A 10-MINUTE LOVE HANDLE WORKOUT
Russian twists
According to an article by Health, this exercise is great for reducing
love handles. You’ll need to sit with your legs up and the knees need to
be bent. Then, cross the feet for support and balance. As you twist your
torso from one side to the other, use a medicine ball or a dumbbell. Keep
the legs off the ground.
Side plank lifts
The right position for this exercise is to begin on your side with the
elbow, hips, and legs on the ground. Next, slowly raise the body from the
ground and pull in your core. Then, bring the body back down, slowly.
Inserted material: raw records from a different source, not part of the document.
(* ===== verification/World.v ===== *)
(** * The world a server instance runs in

    The six tables of the schema (pkg/db/migrations), the notifications sent with
    pg_notify, the transaction of the request (pkg/db/context.go) and the advisory
    locks; and the statements of [Gorm] lifted to it. What the environment decides
    (whether a statement fails in the driver, the clock, fresh UUIDs) is the class
    [Env], indexed by the number of steps taken so far. *)

From S2P Require Import Prelude GoLib Types Gorm.
Import api.

Open Scope Z_scope.

(** ** Environment *)

Class Env := {
  fault : nat -> option string;   (** the driver error of the n-th step, if any *)
  clock : nat -> Time;            (** time.Now() at the n-th step *)
  newID : nat -> string;          (** uuid.NewString() at the n-th step *)
}.

Class EnvLaws `{Env} : Prop := {
  clock_pos n : 0 < clock n;
  clock_mono n m : (n <= m)%nat -> clock n <= clock m;
  newID_nonempty n : newID n <> "";
}.

(** Fresh identifiers are never repeated. *)
Class FreshIDs `{Env} : Prop := newID_inj : forall n m, newID n = newID m -> n = m.

(** An environment in which nothing fails, with one nanosecond per step. *)
Module Calm.
#[export] Instance env : Env := {
  fault _ := None;
  clock n := Z.of_nat n + 1;
  newID n := String.append "id-" (pretty n);
}.
#[export] Instance env_laws : EnvLaws.
Proof. split; cbn [clock newID env]; intros; [lia|lia|discriminate]. Qed.
#[export] Instance env_fresh : FreshIDs.
Proof.
  intros n m H. change (String.append "id-" (pretty n) = String.append "id-" (pretty m)) in H.
  apply (inj (String.append "id-")) in H. by apply (inj pretty).
Qed.
End Calm.

(** ** State *)

Record Tables := mkTables {
  resources : gmap string Resource;
  consumers : gmap string Consumer;
  events : gmap string Event;
  status_events : gmap string StatusEvent;
  server_instances : gmap string ServerInstance;
  event_instances : list EventInstance;
}.

(** pkg/db/advisory_locks.go: the lock types and the lock object. *)
Inductive LockType := Migrations | Resources | ResourceStatus | Events | Instances.

#[export] Instance LockType_eq_dec : EqDecision LockType.
Proof. solve_decision. Defined.

Definition LockType_string (t : LockType) : string :=
  match t with
  | Migrations => "migrations"
  | Resources => "resources"
  | ResourceStatus => "resource_status"
  | Events => "events"
  | Instances => "instances"
  end.

Record AdvisoryLock := mkAdvisoryLock {
  g2 : option nat;              (** the open transaction *)
  txid : Z;
  l_uuid : option string;
  l_id : option string;
  lockType : option LockType;
  startTime : Time;
}.

(** PostgreSQL's side of it: which transaction holds a key pair, and which
    transactions are open. *)
Record PgState := mkPgState {
  pgLocks : gmap (Z * Z) nat;
  openTxs : gset nat;
}.

Record LockState := mkLockState {
  lockStore : gmap string AdvisoryLock;   (** AdvisoryLockStore of this instance *)
  pg : PgState;
}.

Record World := mkWorld {
  tables : Tables;
  notified : list (string * string);      (** pg_notify channel and payload, latest first *)
  txn : option bool;                      (** transaction in the context: its rollback flag *)
  locks : LockState;
  tick : nat;                             (** steps taken *)
  broadcasts : list Resource;             (** handed to the broadcaster's channel, latest first *)
}.

Definition empty_tables : Tables := mkTables ∅ ∅ ∅ ∅ ∅ [].
Definition no_locks : LockState := mkLockState ∅ (mkPgState ∅ ∅).
Definition start (t : Tables) : World := mkWorld t [] None no_locks 0 [].

Definition set_tables (t : Tables) (w : World) : World :=
  mkWorld t w.(notified) w.(txn) w.(locks) w.(tick) w.(broadcasts).
Definition set_notified (l : list (string * string)) (w : World) : World :=
  mkWorld w.(tables) l w.(txn) w.(locks) w.(tick) w.(broadcasts).
Definition set_txn (t : option bool) (w : World) : World :=
  mkWorld w.(tables) w.(notified) t w.(locks) w.(tick) w.(broadcasts).
Definition set_locks (l : LockState) (w : World) : World :=
  mkWorld w.(tables) w.(notified) w.(txn) l w.(tick) w.(broadcasts).
Definition bump (w : World) : World :=
  mkWorld w.(tables) w.(notified) w.(txn) w.(locks) (S w.(tick)) w.(broadcasts).

Definition set_broadcasts (l : list Resource) (w : World) : World :=
  mkWorld w.(tables) w.(notified) w.(txn) w.(locks) w.(tick) l.

(** ** Tables by row type *)

Class HasTable (Row : Type) := {
  tget : Tables -> gmap string Row;
  tset : gmap string Row -> Tables -> Tables;
}.

#[export] Instance resources_table : HasTable Resource := {
  tget := resources;
  tset m t := mkTables m t.(consumers) t.(events) t.(status_events) t.(server_instances) t.(event_instances) }.
#[export] Instance consumers_table : HasTable Consumer := {
  tget := consumers;
  tset m t := mkTables t.(resources) m t.(events) t.(status_events) t.(server_instances) t.(event_instances) }.
#[export] Instance events_table : HasTable Event := {
  tget := events;
  tset m t := mkTables t.(resources) t.(consumers) m t.(status_events) t.(server_instances) t.(event_instances) }.
#[export] Instance status_events_table : HasTable StatusEvent := {
  tget := status_events;
  tset m t := mkTables t.(resources) t.(consumers) t.(events) m t.(server_instances) t.(event_instances) }.
#[export] Instance server_instances_table : HasTable ServerInstance := {
  tget := server_instances;
  tset m t := mkTables t.(resources) t.(consumers) t.(events) t.(status_events) m t.(event_instances) }.

Definition set_event_instances (l : list EventInstance) (t : Tables) : Tables :=
  mkTables t.(resources) t.(consumers) t.(events) t.(status_events) t.(server_instances) l.

(** ** Errors of a statement *)

Inductive DBError :=
| ErrRecordNotFound
| ErrMissingWhereClause
| DriverErr (msg : string).

(** The message of the Go error. *)
Definition db_message (e : DBError) : string :=
  match e with
  | ErrRecordNotFound => "record not found"
  | ErrMissingWhereClause => "WHERE conditions required"
  | DriverErr msg => msg
  end.

(** ** Statements *)

Section Statements.
Context `{env : Env} `{gorm : Gorm}.

(** One step of the environment: its number. *)
Definition step : M World nat := fun w => (w.(tick), bump w).

Definition time_now : M World Time := let! n := step in ret (clock n).
Definition new_id : M World string := let! n := step in ret (newID n).

(** Run one statement on the tables, unless the driver fails it. *)
Definition statement {A} (f : Time -> Tables -> result A DBError * Tables) : M World (result A DBError) :=
  let! n := step in
  match fault n with
  | Some e => ret (Err (DriverErr e))
  | None => fun w => let '(r, t) := f (clock n) w.(tables) in (r, set_tables t w)
  end.

Context {Row : Type} `{model : Model Row} `{table : HasTable Row}.

Definition st_take (u : bool) (p : Row -> bool) : M World (result Row DBError) :=
  statement (fun _ t => (match gTake u p (tget t) with
                         | Some r => Ok r | None => Err ErrRecordNotFound end, t)).

Definition st_first_desc (u : bool) (p : Row -> bool) (key : Row -> Z) : M World (result Row DBError) :=
  statement (fun _ t => (match gFirstDesc u p key (tget t) with
                         | Some r => Ok r | None => Err ErrRecordNotFound end, t)).

Definition st_find (u : bool) (p : Row -> bool) : M World (result (list Row) DBError) :=
  statement (fun _ t => (Ok (gFind u p (tget t)), t)).

(** Create: the hook runs first, then the insert. *)
Definition st_create (refs : Tables -> Row -> bool) (r : Row) : M World (result Row DBError) :=
  let! id := new_id in
  let r := before_create id r in
  statement (fun now t => match gCreate (refs t r) now r (tget t) with
                          | Ok (r, m) => (Ok r, tset m t)
                          | Err msg => (Err (DriverErr msg), t)
                          end).

Definition st_updates (u : bool) (p : Row -> bool) (f : Row -> Row) : M World (result Z DBError) :=
  statement (fun now t => let '(m, n) := gUpdates u p f now (tget t) in (Ok n, tset m t)).

Definition st_save (r : Row) : M World (result Row DBError) :=
  statement (fun now t => match gSave now r (tget t) with
                          | Ok (r, m) => (Ok r, tset m t)
                          | Err msg => (Err (DriverErr msg), t)
                          end).

Definition st_delete (u : bool) (p : Row -> bool) (prot : Tables -> Row -> bool) : M World (result unit DBError) :=
  statement (fun now t => match gDelete u p (prot t) now (tget t) with
                          | Ok m => (Ok tt, tset m t)
                          | Err msg => (Err (DriverErr msg), t)
                          end).

(** The condition "id = ?" *)
Definition by_id (id : string) (r : Row) : bool := bool_decide (row_id r = id).
Definition by_ids (ids : list string) (r : Row) : bool := bool_decide (row_id r ∈ ids).

End Statements.

(** MarkForRollback: only a request that carries a transaction is marked. *)
Definition MarkForRollback : M World unit :=
  modify (fun w => set_txn (match w.(txn) with Some _ => Some true | None => None end) w).

(** select pg_notify(channel, payload) *)
Definition pg_notify `{Env} (channel payload : string) : M World (result unit DBError) :=
  let! n := step in
  match fault n with
  | Some e => ret (Err (DriverErr e))
  | None => modify (fun w => set_notified ((channel, payload) :: w.(notified)) w) >> ret (Ok tt)
  end.

(** ** Table lemmas *)

Section TableLemmas.
Context `{laws : GormLaws} {Row : Type} `{mlaws : ModelLaws Row}.
Implicit Types t : gmap string Row.

Lemma hits_by_id t u id k r :
  table_wf t -> t !! k = Some r -> hits u (by_id id) r = visible u r && bool_decide (k = id).
Proof. intros Hwf Hk. unfold hits, by_id. by rewrite (Hwf _ _ Hk). Qed.

Lemma gTake_by_id u id t :
  table_wf t ->
  gTake u (by_id id) t = r ← t !! id; if visible u r then Some (load scanNull r) else None.
Proof.
  intros Hwf. destruct (gTake u (by_id id) t) as [r|] eqn:E.
  - apply gTake_Some in E as (k & r0 & Hk & Hh & ->).
    rewrite (hits_by_id t u id k r0 Hwf Hk) in Hh. apply andb_prop in Hh as [Hv ->%bool_decide_eq_true].
    rewrite Hk. simpl. by rewrite Hv.
  - destruct (t !! id) as [r|] eqn:Hk; [|done]. simpl.
    pose proof (gTake_None _ _ _ E _ _ Hk) as Hh. rewrite (hits_by_id t u id id r Hwf Hk) in Hh.
    rewrite bool_decide_eq_true_2 in Hh by done. rewrite andb_true_r in Hh. by rewrite Hh.
Qed.

Lemma fmap_by_id u id (g : Row -> Row) t :
  table_wf t ->
  (fun r => if hits u (by_id id) r then g r else r) <$> t
  = alter (fun r => if visible u r then g r else r) id t.
Proof.
  intros Hwf. apply map_eq. intros k. rewrite lookup_fmap, lookup_alter.
  case_decide as Hd.
  - subst. destruct (t !! k) as [r|] eqn:Hk; [|done]. simpl.
    rewrite (hits_by_id t u k k r Hwf Hk), bool_decide_eq_true_2 by done. by rewrite andb_true_r.
  - destruct (t !! k) as [r|] eqn:Hk; [|done]. simpl.
    rewrite (hits_by_id t u id k r Hwf Hk), bool_decide_eq_false_2 by done. by rewrite andb_false_r.
Qed.

Lemma filter_by_id id t :
  table_wf t -> filter (fun kr => by_id id kr.2 = false) t = delete id t.
Proof.
  intros Hwf. apply map_eq. intros k. rewrite lookup_delete.
  destruct (t !! k) as [r|] eqn:Hk.
  - case_decide as Hd.
    + subst. apply map_lookup_filter_None. right. intros x Hx. simplify_eq. simpl.
      unfold by_id. rewrite (Hwf _ _ Hk). by rewrite bool_decide_eq_true_2.
    + apply map_lookup_filter_Some. split; [done|]. simpl. unfold by_id. rewrite (Hwf _ _ Hk).
      by apply bool_decide_eq_false.
  - case_decide; apply map_lookup_filter_None; by left.
Qed.

Lemma row_id_load n (r : Row) : row_id (load n r) = row_id r.
Proof. unfold row_id, load. by rewrite meta_map_json. Qed.
Lemma row_id_stamp now (r : Row) : row_id (stamp now r) = row_id r.
Proof. unfold row_id, stamp. by rewrite meta_set_meta. Qed.
Lemma row_id_persist (r : Row) : row_id (persist r) = row_id r.
Proof. unfold row_id, persist. case_match; [done|]. by rewrite meta_set_meta. Qed.
Lemma row_id_touched now (r : Row) : row_id (touched now r) = row_id r.
Proof. unfold row_id, touched. by rewrite meta_set_meta. Qed.
Lemma row_id_soft_deleted now (r : Row) : row_id (soft_deleted now r) = row_id r.
Proof. unfold row_id, soft_deleted. by rewrite meta_set_meta. Qed.

Lemma table_wf_insert t r : table_wf t -> table_wf (<[row_id r := r]> t).
Proof. intros Hwf. by apply map_Forall_insert_2. Qed.
Lemma table_wf_fmap t (g : Row -> Row) :
  (forall r, row_id (g r) = row_id r) -> table_wf t -> table_wf (g <$> t).
Proof.
  intros Hg Hwf k r Hk. rewrite lookup_fmap in Hk. apply fmap_Some in Hk as (r0 & Hk & ->).
  rewrite Hg. by apply Hwf.
Qed.
Lemma table_wf_filter t (P : string * Row -> Prop) `{forall x, Decision (P x)} :
  table_wf t -> table_wf (filter P t).
Proof. intros Hwf k r Hk. apply map_lookup_filter_Some in Hk as [Hk _]. by apply Hwf. Qed.

End TableLemmas.

#[export] Hint Rewrite @row_id_load @row_id_stamp @row_id_persist @row_id_touched
  @row_id_soft_deleted using typeclasses eauto : maestro.
#[export] Hint Resolve table_wf_insert table_wf_filter : maestro.

(** ** Invariant: every row is stored under its primary key *)

Record tables_wf (t : Tables) : Prop := {
  wf_resources : table_wf t.(resources);
  wf_consumers : table_wf t.(consumers);
  wf_events : table_wf t.(events);
  wf_status_events : table_wf t.(status_events);
  wf_instances : table_wf t.(server_instances);
}.
#[export] Hint Resolve wf_resources wf_consumers wf_events wf_status_events wf_instances : maestro.

(** What a lens must satisfy for the invariant to be kept by writing its table. *)
Class TableLaws (Row : Type) `{Model Row} `{HasTable Row} : Prop := {
  tget_wf t : tables_wf t -> table_wf (tget t);
  tset_wf t m : tables_wf t -> table_wf m -> tables_wf (tset m t);
  tget_tset t m : tget (tset m t) = m;
}.
#[export] Instance resources_laws : TableLaws Resource.
Proof. split; [by intros ? []|by intros ?? [] ?|done]. Qed.
#[export] Instance consumers_laws : TableLaws Consumer.
Proof. split; [by intros ? []|by intros ?? [] ?|done]. Qed.
#[export] Instance events_laws : TableLaws Event.
Proof. split; [by intros ? []|by intros ?? [] ?|done]. Qed.
#[export] Instance status_events_laws : TableLaws StatusEvent.
Proof. split; [by intros ? []|by intros ?? [] ?|done]. Qed.
#[export] Instance server_instances_laws : TableLaws ServerInstance.
Proof. split; [by intros ? []|by intros ?? [] ?|done]. Qed.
Maintain the body straight and the abs engaged.
Box jumps
You will need a box on which you need to jump and hold the squatting
position. Then, release and step down and repeat again.
Bike crunches
Old-fashioned bike crunches are simple, but very effective in the fight
against love handles. You’ll need to lie on your back with the legs off
the ground and the knees bent. Next, bring the right elbow up as you pull
the left knee back. You need to alternate between the elbows and legs to
simulate a bicycle movement.
Jumping burpee
This exercise will help you target the fat area. You’ll need to take
standing position and lower yourself to the ground and then immediately go
to plank position. Next, you should jump up into the air and extend your
arms above the head. Repeat each position.